Abstract

Contributed Talk - Splinter StarFormation   (MW-1250)

Turbulence in Primordial Dark Matter Halos and Its Impact on the First Star Formation

Chen, Ke-Jung; Ho, Meng-Yuan; Tung, Pei-Cheng
ASIAA/HITS

We present a suite of high-resolution simulations of the first star-forming clouds in 15 minihalos with masses ranging from approximately 10^5 to 10^7 solar masses at redshifts z ≈ 17–20, performed using the GIZMO code. Our simulations include detailed primordial chemistry and cooling and are initialized from the state-of-the-art IllustrisTNG cosmological simulations. To achieve the resolution required to follow primordial star formation, we employ a particle-splitting technique that increases the original resolution by a factor of approximately 100,000, reaching gas and dark matter particle masses of 0.2 and 80 solar masses, respectively. This allows us to resolve gas accretion during the early assembly of minihalos and capture the development of turbulent flows within their central regions.

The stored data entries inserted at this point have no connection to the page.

(** * Provenance-AI: the persistence layer (src/database) in Rocq

    A shallow embedding of [src/database/models.py], [src/database/crud.py],
    [src/database/database.py] and [create_sample_data] of
    [database_setup.py].  SQLAlchemy itself is not part of the repository;
    the part of it that the code relies on (tables, constraints declared on
    the columns, the unit of work of a [Session], relationship cascades) is
    modelled in the first half of the file, and the repository's functions
    are written on top of it in the same order and with the same names as in
    the Python sources.

    Numbers stored in [Float] and [Integer] columns are rationals ([Q]):
    rounding of IEEE doubles is not modelled.  The declared type of a column
    is part of the schema, but the tables hold any value in any column: what
    a backend does with a value that does not fit the type of its column is
    not modelled, and a statement that depends on it carries the hypothesis
    [well_typed]. *)

From Stdlib Require Import QArith ZArith.
From stdpp Require Import base option list strings gmap.

Local Open Scope Z_scope.
Local Open Scope string_scope.

(** ** Column values *)

(** What a Python attribute of a mapped object (and a cell of a table) can
    hold: [None]/NULL, [str], a number, [bool], a [datetime] (seconds), or an
    opaque JSON document. *)
Inductive value :=
| VNull
| VStr (s : string)
| VNum (q : Q)
| VBool (b : bool)
| VTime (t : Z)
| VJson (j : string).

(** Python's [==] on attribute values ([None == None] holds). *)
Definition py_eq (a b : value) : bool :=
  match a, b with
  | VNull, VNull => true
  | VStr x, VStr y => String.eqb x y
  | VNum x, VNum y => Qeq_bool x y
  | VBool x, VBool y => Bool.eqb x y
  | VTime x, VTime y => Z.eqb x y
  | VJson x, VJson y => String.eqb x y
  | _, _ => false
  end.

(** SQL's [=]: a comparison with NULL is never satisfied. *)
Definition sql_eq (a b : value) : bool :=
  match a with
  | VNull => false
  | _ => py_eq a b
  end.

(** SQL's [>=] and [<=] on numeric columns; NULL on either side (or a
    non-numeric operand) does not satisfy the comparison. *)
Definition sql_ge (a b : value) : bool :=
  match a, b with
  | VNum x, VNum y => Qle_bool y x
  | VTime x, VTime y => Z.leb y x
  | _, _ => false
  end.

Definition sql_le (a b : value) : bool := sql_ge b a.

(** A row of a table, and the attribute dictionary of a mapped object:
    column name to value.  A missing key reads as NULL. *)
Abbreviation row := (gmap string value).

Definition col (r : row) (k : string) : value := default VNull (r !! k).

(** ** models.py: the declared schema *)

(** [String_] is [String], [String_of n] is [String(n)]. *)
Inductive ColType :=
| String_
| String_of (length : nat)
| Text | Float | Integer | Boolean | DateTime | JSON.
Arguments String_of _%_nat.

We find that turbulence driven by gas infall into dark matter potential wells is predominantly supersonic, with characteristic Mach numbers ranging from 1.8 to 4.2 and increasing with halo mass. These turbulent motions efficiently stir the gas and promote fragmentation of the central cloud into multiple dense clumps. Several of these clumps have masses between 2.6 and 66.5 solar masses, exceeding their local Jeans masses and undergoing gravitational collapse to form the first stars. Our results suggest that supersonic turbulence is a common feature of primordial minihalos and a key regulator of cloud fragmentation. This turbulence-driven fragmentation naturally produces clumpy star-forming environments and may play an important role in shaping the initial mass function of the first generation of stars.